Discussion of tax rates often revolve around income tax and sales tax, but recent discussion within the state government has focused on property tax rates around Texas. Lieutenant Governor Dan Patrick spent time as a senator trying to halt property tax increases but was unsuccessful against the strong lobbying efforts of various cities and counties around the state.
However, as lieutenant governor, Patrick seems poised to push for appraisal caps and revenue caps, much to the dismay of communities like Dallas. City officials have suggested the caps would damage the relationship between the state government and various smaller city and county governing bodies.
What’s the Property Tax Argument Over Caps About?
Cities and counties around Texas who don’t want to see caps placed on property taxes have argued that growth is dependent upon increasing property taxes over time.

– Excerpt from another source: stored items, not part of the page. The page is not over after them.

Lemma exec_progress (e : Event) (c : Config) :
  unit_source random -> Inv c -> enabled e c ->
  exists c', exec random e c = Some c'.
Proof.
  destruct c as [s d calls pend n sh]. unfold Inv, enabled. cbn [st pending].
  intros Hu [S C] En. destruct e as [index | | k]; cbn [exec st pending store
    saveCalls draws shown].
  - apply Nat.ltb_lt in En. rewrite En.
    unfold handleCardClick.
    destruct (isLocked s); [eauto |]. destruct (negb _); [eauto |].
    destruct (Js.includes _ _); [eauto |]. destruct (selected_is _ _); eauto.
  - unfold handleConfirm.
    destruct (isLocked s); [eauto |].
    destruct (playerSelectedCard s); [| eauto]. destruct (negb _); eauto.
  - destruct (nth_error pend k) as [x |] eqn:Hk;
      [| apply nth_error_None in Hk; lia].
    destruct x as [| | w msg flag]; [| | eauto].
    + destruct (timer_alone _ _ _ _ C Hk) as [-> ->].
      unfold control_ok in C.
      destruct (gamePhase s) eqn:P; destruct (isLocked s) eqn:L;
        try contradiction.
      destruct C as (p & Sel & Hp).
      assert (cpuCards s <> []) as Hne.
      { rewrite (ok_cpuCards s S). apply unused_nonempty.
        pose proof (ok_cpuUsed_length s S) as Len.
        pose proof (ok_turn s S). unfold resolved in Len. rewrite P in Len. lia. }
      destruct (cpuSelectCard_member random s n Hu Hne) as (q & Hq & _).
      unfold handleConfirm_afterThinking, bind, ret.
      destruct (cpuSelectCard random s n) as [v n']. cbn [fst] in Hq. subst v.
      rewrite Sel. unfold revealCards. cbn. eauto.
    + destruct (currentTurn s >=? 9); [| eauto].
      destruct (handleGameComplete s d) as [[[s' d'] calls'] callback]. eauto.
Qed.

Lemma run_reachable (es : list Event) (c c' : Config) :
  reachable random c -> run random es c = Some c' -> reachable random c'.
Proof.
  revert c. induction es as [| e es IH]; intros c R; cbn [run].
  - now intros [= <-].
  - destruct (exec random e c) as [c1 |] eqn:E; [| discriminate].
    apply IH. eapply reach_step; eauto.
Qed.

Lemma run_from_start (es : list Event) (s0 : State) (d : Store) (n : nat)
    (c : Config) :
  run random es (match_start s0 d n) = Some c -> reachable random c.
Proof. apply run_reachable. constructor. Qed.

Lemma run_used_grows (es : list Event) (c c' : Config) :
  Inv c -> run random es c = Some c' ->
  Inv c' /\
  (forall x, In x (playerUsedCards (st c)) -> In x (playerUsedCards (st c'))) /\
  (forall x, In x (cpuUsedCards (st c)) -> In x (cpuUsedCards (st c'))).
Proof.
  revert c. induction es as [| e es IH]; intros c I; cbn [run].
  - intros [= <-]. tauto.
  - destruct (exec random e c) as [c1 |] eqn:E; [| discriminate]. intros R.
    pose proof (exec_Inv random _ _ _ I E) as I1.
    destruct (IH c1 I1 R) as (I' & Gp & Gc). split; [exact I' |].
    destruct (exec_shape _ _ _ I E)
      as [(_ & (_ & _ & Ep & Ec) & _) | (k & p & q & _ & _ & _ & M & _)].
    + rewrite Ep, Ec in *. tauto.
    + destruct M as (_ & _ & _ & _ & Ep & Ec).
      split; intros x Hx; [apply Gp; rewrite Ep | apply Gc; rewrite Ec];
        apply in_or_app; now left.
Qed.

End Steps.

(** ** Card pools and their order *)

Section Pools.

Variable random : nat -> Q.
Context {Store : Type} {service : GameDataService Store}.

Lemma pool_partition (used : list Z) :
  NoDup used -> (forall x, In x used -> In x deck) ->
  Spec.pool (unused used) used.
Proof.
  intros N D. unfold Spec.pool. split; [| split; [| split]].
  - apply StronglySorted_NoDup_lt, ascending_strongly_sorted, unused_ascending.
  - exact N.
  - intros x Hx. apply In_unused in Hx. tauto.
  - intros x. rewrite <- deck_range. split.
    + intros [Hx | Hx]; [apply In_unused in Hx; tauto | auto].
    + intros Hx.
      destruct (in_dec Z.eq_dec x used) as [H | H]; [now right | left].
      apply In_unused. tauto.
Qed.

Lemma pool_permutation (available used : list Z) :
  Spec.pool available used -> Permutation (available ++ used) deck.
Proof.
  intros (Na & Nu & D & U). apply NoDup_Permutation.
  - apply NoDup_app; assumption.
  - apply StronglySorted_NoDup_lt, ascending_strongly_sorted. reflexivity.
  - intros x. rewrite in_app_iff, deck_range. apply U.
Qed.

Lemma filter_ne_In (p : Z) (l : list Z) (x : Z) :
  In x (filter (fun y => negb (y =? p)) l) <-> In x l /\ x <> p.
Proof.
  rewrite filter_In, negb_true_iff, Z.eqb_neq. tauto.
Qed.

(** The card pools of a match during which New Game is not clicked: in
    every configuration that [exec] reaches, each side's available and used
    cards hold no value twice, are disjoint, and together are exactly 1..9
    (the two arrays, put end to end, are a permutation of the deck, so
    their lengths add up to 9).  An event either leaves both pools as they
    are or, when it is the confirmed turn being played, takes one available
    card [p] of the player and one available card [q] of the CPU out of the
    available arrays and appends them to the used arrays; with a random
    source in the unit interval that step always goes through.  Along any
    further events of the match a used card stays used and is not available
    again. *)
Lemma pools_partition_deck (c : Config) :
  reachable random c ->
  Spec.pool (playerCards (st c)) (playerUsedCards (st c)) /\
  Spec.pool (cpuCards (st c)) (cpuUsedCards (st c)) /\
  Permutation (playerCards (st c) ++ playerUsedCards (st c)) deck /\
  Permutation (cpuCards (st c) ++ cpuUsedCards (st c)) deck /\
  (forall e c', exec random e c = Some c' ->
     same_pools (st c) (st c') \/
     exists k p q,
       e = TimerFires k /\ nth_error (pending c) k = Some AfterThinking /\
       moves_cards p q (st c) (st c') /\
       (forall x, In x (playerCards (st c')) <->
                  In x (playerCards (st c)) /\ x <> p) /\
       (forall x, In x (cpuCards (st c')) <->
                  In x (cpuCards (st c)) /\ x <> q)) /\
  (unit_source random ->
   forall k, nth_error (pending c) k = Some AfterThinking ->
     exists c' p q, exec random (TimerFires k) c = Some c' /\
                    moves_cards p q (st c) (st c')) /\
  (forall es c', run random es c = Some c' ->
     (forall x, In x (playerUsedCards (st c)) ->
        In x (playerUsedCards (st c')) /\ ~ In x (playerCards (st c'))) /\
     (forall x, In x (cpuUsedCards (st c)) ->
        In x (cpuUsedCards (st c')) /\ ~ In x (cpuCards (st c')))).
Proof.
  intros R. pose proof (reachable_Inv random c R) as I.
  assert (forall c0 : @Config Store, Inv c0 ->
            Spec.pool (playerCards (st c0)) (playerUsedCards (st c0)) /\
            Spec.pool (cpuCards (st c0)) (cpuUsedCards (st c0))) as Pools.
  { intros c0 [S _]. rewrite (ok_playerCards _ S), (ok_cpuCards _ S).
    split; apply pool_partition.
    - exact (ok_playerUsed_nodup _ S).
    - exact (ok_playerUsed_deck _ S).
    - exact (ok_cpuUsed_nodup _ S).
    - exact (ok_cpuUsed_deck _ S). }
  destruct (Pools c I) as [Pp Pc].
  split; [exact Pp |]. split; [exact Pc |].
  split; [now apply pool_permutation |].
  split; [now apply pool_permutation |]. split; [| split].
  - intros e c' E.
    destruct (exec_shape random _ _ _ I E)
      as [(_ & Q & _) | (k & p & q & -> & Hk & _ & M & _)]; [now left | right].
    exists k, p, q. split; [reflexivity |]. split; [exact Hk |].
    split; [exact M |]. destruct M as (_ & _ & E1 & E2 & _).
    split; intros x; [rewrite E1 | rewrite E2]; apply filter_ne_In.
  - intros Hu k Hk.
    destruct (exec_progress random (TimerFires k) c Hu I) as [c' E].
    { cbn. apply nth_error_Some. congruence. }
    destruct (exec_shape random _ _ _ I E)
      as [(N & _) | (k' & p & q & _ & _ & _ & M & _)].
    + elim (N k eq_refl). exact Hk.
    + eauto.
  - intros es c' Run.
    destruct (run_used_grows random es c c' I Run) as (I' & Gp & Gc).
    destruct (Pools c' I') as [(_ & _ & Dp & _) (_ & _ & Dc & _)].
    split; intros x Hx; (split; [auto |]); intros A;
      [apply (Dp x A) | apply (Dc x A)]; auto.
Qed.

(** C10: in every reachable configuration both arrays of available cards
    are in strictly ascending order; they start as [[1; ...; 9]], and an
    event leaves each of them as it is or filters values out of it, which
    keeps the order of the rest; and
    on the CPU's array [slice(0, 3)] is [bottomN 3] and [slice(-3)] is
    [topN 3]: every card in [slice(0, 3)] is below every available card
    outside it, and every card in [slice(-3)] is above every available card
    outside it. *)
Theorem available_cards_ascending (c : Config) :
  reachable random c ->
  ascending (playerCards (st c)) = true /\
  ascending (cpuCards (st c)) = true /\
  (forall s0 (d : Store) n,
     playerCards (st (match_start s0 d n)) = deck /\
     cpuCards (st (match_start s0 d n)) = deck) /\
  (forall e c', exec random e c = Some c' ->
     exists f g, playerCards (st c') = filter f (playerCards (st c)) /\
                 cpuCards (st c') = filter g (cpuCards (st c))) /\
  Js.slice 0 (Some 3) (cpuCards (st c)) = Spec.bottomN 3 (cpuCards (st c)) /\
  Js.slice (-3) None (cpuCards (st c)) = Spec.topN 3 (cpuCards (st c)) /\
  (forall x y, In x (Js.slice 0 (Some 3) (cpuCards (st c))) ->
               In y (cpuCards (st c)) ->
               ~ In y (Js.slice 0 (Some 3) (cpuCards (st c))) -> x < y) /\
  (forall x y, In x (Js.slice (-3) None (cpuCards (st c))) ->
               In y (cpuCards (st c)) ->
               ~ In y (Js.slice (-3) None (cpuCards (st c))) -> y < x).
Proof.
  intros R. pose proof (reachable_Inv random c R) as I.
  destruct I as [S C].
  assert (ascending (playerCards (st c)) = true) as Ap
    by (rewrite (ok_playerCards _ S); apply unused_ascending).
  assert (ascending (cpuCards (st c)) = true) as Ac
    by (rewrite (ok_cpuCards _ S); apply unused_ascending).
  split; [exact Ap |]. split; [exact Ac |].
  split; [intros s0 d n; split; reflexivity |].
  split; [| split; [| split; [| split]]].
  - intros e c' E.
    destruct (exec_shape random _ _ _ (conj S C) E)
      as [(_ & (E1 & E2 & _) & _) | (k & p & q & _ & _ & _ & M & _)].
    + exists (fun _ => true), (fun _ => true). rewrite E1, E2.
      split; symmetry; apply forallb_filter_id; apply forallb_forall; trivial.
    + destruct M as (_ & _ & E1 & E2 & _). eauto.
  - now apply bottomN_slice.
  - now apply topN_slice.
  - rewrite slice_first3. intros x y Hx Hy Ny.
    rewrite <- (firstn_skipn 3 (cpuCards (st c))) in Hy.
    apply in_app_or in Hy as [Hy | Hy]; [contradiction |].
    eapply split_ascending; eauto.
    rewrite firstn_skipn. now apply ascending_strongly_sorted.
  - rewrite slice_last3. set (n := (List.length (cpuCards (st c)) - 3)%nat).
    intros x y Hx Hy Ny.
    rewrite <- (firstn_skipn n (cpuCards (st c))) in Hy.
    apply in_app_or in Hy as [Hy | Hy]; [| contradiction].
    eapply split_ascending; eauto.
    rewrite firstn_skipn. now apply ascending_strongly_sorted.
Qed.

Critics suggest that the way property taxes work allows cities to collect more money each year even though they aren’t officially raising taxes.
How do cities collect more each year? The Dallas News provides a succinct explanation of how property taxes work:
“Property tax bills are based on two factors: the tax rate and the value of the property being taxed. Since property values regularly increase in well-to-do areas, tax revenues go up even if the tax rate stays the same.”
Caps on appraisals, as well as on revenue, have become a few of the most talked-about ways that the state could restrict the growth of revenue from property taxes. For several years, governments around Texas have lobbied hard to ensure that caps wouldn’t be introduced.
Critics have also said that recently introduced bills at the state level have been designed to reduce the amount of control local governments have on collecting taxes and operating without state-level government interference. Tasks like property tax appeals are handled at the local level, as are the rates and appraisals.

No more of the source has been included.